= Work instructions =
State how many lines of the material below contain the word "reflexivity". Add nothing else.
━━━━━━
(** ** The entries of a traversal, against the live entries *)

Lemma syield_clean b i :
  slot_clean m t b (slot_index it0 i) ->
  syield b noCheck i = slot_live m t b (slot_index it0 i).
Proof.
  intros Hc. destruct (scan_slot_clean m t it0 b i Hc) as (r & Hr & Hy & _).
  unfold syield. rewrite Hr. assumption.
Qed.

Lemma bucket_live_rotated b :
  flat_map (fun i => slot_live m t b (slot_index it0 i)) (seqZ 0 bucketCnt)
  ≡ₚ bucket_live m t b.
Proof.
  unfold bucket_live. rewrite <- (flat_map_map (slot_live m t b)).
  apply Permutation_flat_map. apply slot_rotation.
Qed.

Lemma byield_clean b :
  bucket_clean m t b -> byield b noCheck 0 ≡ₚ bucket_live m t b.
Proof.
  intros Hc. rewrite <- bucket_live_rotated. unfold byield.
  replace (bucketCnt - 0) with bucketCnt by reflexivity.
  apply flat_map_perm_ext. intros i Hi.
  rewrite syield_clean; [reflexivity|]. apply Hc, slot_index_range.
Qed.

Lemma cyield_clean bs :
  Forall (bucket_clean m t) bs -> cyield noCheck bs ≡ₚ chain_live m t bs.
Proof.
  intros Hc. unfold cyield, chain_live. apply flat_map_perm_ext.
  intros b Hb. apply byield_clean. rewrite Forall_forall in Hc. auto.
Qed.

Lemma bucket_live_empty b : bucket_empty m t b -> bucket_live m t b = [].
Proof.
  intros He. unfold bucket_live.
  assert (H : forall l, (forall j, j ∈ l -> 0 <= j < bucketCnt) ->
                        flat_map (slot_live m t b) l = []).
  { induction l as [|j l IH]; intros Hl; simpl; [reflexivity|].
    rewrite IH by (intros; apply Hl; right; assumption).
    unfold slot_live. rewrite (He j) by (apply Hl; left).
    destruct (deref_if _ _ _); [destruct (deref_if _ _ _)|..]; reflexivity. }
  apply H. intros j Hj. apply elem_of_seqZ in Hj. lia.
Qed.

Lemma chain_live_empty bs :
  Forall (bucket_empty m t) bs -> chain_live m t bs = [].
Proof.
  induction 1 as [|b bs Hb _ IH]; simpl; [reflexivity|].
  unfold chain_live in *. simpl. rewrite IH, bucket_live_empty by assumption.
  reflexivity.
Qed.

(** The two visits of an old bucket that is not evacuated share out its
    entries. *)
Lemma cyield_split j bs :
  1 <= hmap_B h -> 0 <= j < 2 ^ (hmap_B h - 1) ->
  Forall (bucket_clean m t) bs -> Forall (bucket_placed m t h j) bs ->
  cyield j bs ++ cyield (j + 2 ^ (hmap_B h - 1)) bs ≡ₚ chain_live m t bs.
Proof.
  intros HB1 Hj Hcl Hpl. pose proof (wf_B _ _ _ _ Hwf) as HBr.
  unfold cyield, chain_live. rewrite flat_map_app_perm.
  apply flat_map_perm_ext. intros b Hb.
  rewrite Forall_forall in Hcl, Hpl.
  rewrite <- bucket_live_rotated. unfold byield. rewrite flat_map_app_perm.
  replace (bucketCnt - 0) with bucketCnt by reflexivity.
  apply flat_map_perm_ext. intros i Hi.
  destruct (scan_slot_split m t it0 h b i j)
    as (r1 & r2 & H1 & H2 & Hcase & _); auto; try lia.
  { apply Hcl; [assumption|apply slot_index_range]. }
  { apply Hpl; [assumption|apply slot_index_range]. }
  unfold syield. rewrite H1, H2.
  destruct Hcase as [(<- & ->)|(-> & <-)]; simpl; rewrite ?app_nil_r;
    reflexivity.
Qed.

Lemma mod_half_lo j :
  0 <= j < 2 ^ (hmap_B h - 1) -> j mod 2 ^ (hmap_B h - 1) = j.
Proof. intros. apply Z.mod_small. assumption. Qed.

Lemma mod_half_hi j :
  0 <= j < 2 ^ (hmap_B h - 1) ->
  (j + 2 ^ (hmap_B h - 1)) mod 2 ^ (hmap_B h - 1) = j.
Proof.
  intros Hj. replace (j + 2 ^ (hmap_B h - 1))
    with (j + 1 * 2 ^ (hmap_B h - 1)) by lia.
  rewrite Z.mod_add by lia. apply Z.mod_small. assumption.
Qed.

Lemma visit_all_live :
  flat_map visit (seqZ 0 (2 ^ hmap_B h)) ≡ₚ live_entries m t h lay.
Proof.
  pose proof (wf_B _ _ _ _ Hwf) as HBr. unfold live_entries.
  destruct (Z.eqb_spec (oldbuckets h) 0) as [Hold|Hold].
  - rewrite app_nil_r. apply flat_map_perm_ext. intros x Hx.
    apply elem_of_seqZ in Hx.
    unfold visit, pick. rewrite Hold. simpl. apply cyield_clean.
    apply (wf_new _ _ _ _ Hwf). lia.
  - destruct (wf_old _ _ _ _ Hwf Hold) as (HB1 & Holdj).
    destruct (half_facts HB1) as (Hhalf & Hdouble).
    set (half := 2 ^ (hmap_B h - 1)) in *.
    assert (Hsplit : forall f : Z -> list (Z * Z),
              flat_map f (seqZ 0 (2 ^ hmap_B h)) ≡ₚ
              flat_map (fun j => f j ++ f (j + half)) (seqZ 0 half)).
    { intros f. rewrite Hdouble. replace (half * 2) with (half + half) by lia.
      rewrite seqZ_app by lia. rewrite flat_map_app.
      rewrite <- flat_map_app_perm. apply Permutation_app_head.
      rewrite flat_map_seqZ_shift. reflexivity. }
    rewrite (Hsplit visit), (Hsplit (fun i => chain_live m t (newc lay i))).
    rewrite flat_map_app_perm.
    apply flat_map_perm_ext. intros j Hj. apply elem_of_seqZ in Hj.
    assert (Hj' : 0 <= j < half) by lia.
    destruct (Holdj j Hj') as (ev & Hev & Hun).
    unfold visit, pick. rewrite (neq_eqb _ _ Hold). simpl.
    unfold half in *. rewrite (mod_half_lo j Hj'), (mod_half_hi j Hj').
    rewrite Hev. destruct ev; simpl.
    + rewrite app_nil_r. apply Permutation_app; apply cyield_clean;
        apply (wf_new _ _ _ _ Hwf); lia.
    + destruct (Hun eq_refl) as (_ & _ & Hcl & Hpl & He1 & He2).
      rewrite (chain_live_empty _ He1), (chain_live_empty _ He2). simpl.
      apply cyield_split; auto.
Qed.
━━━━━━
= Response box =
9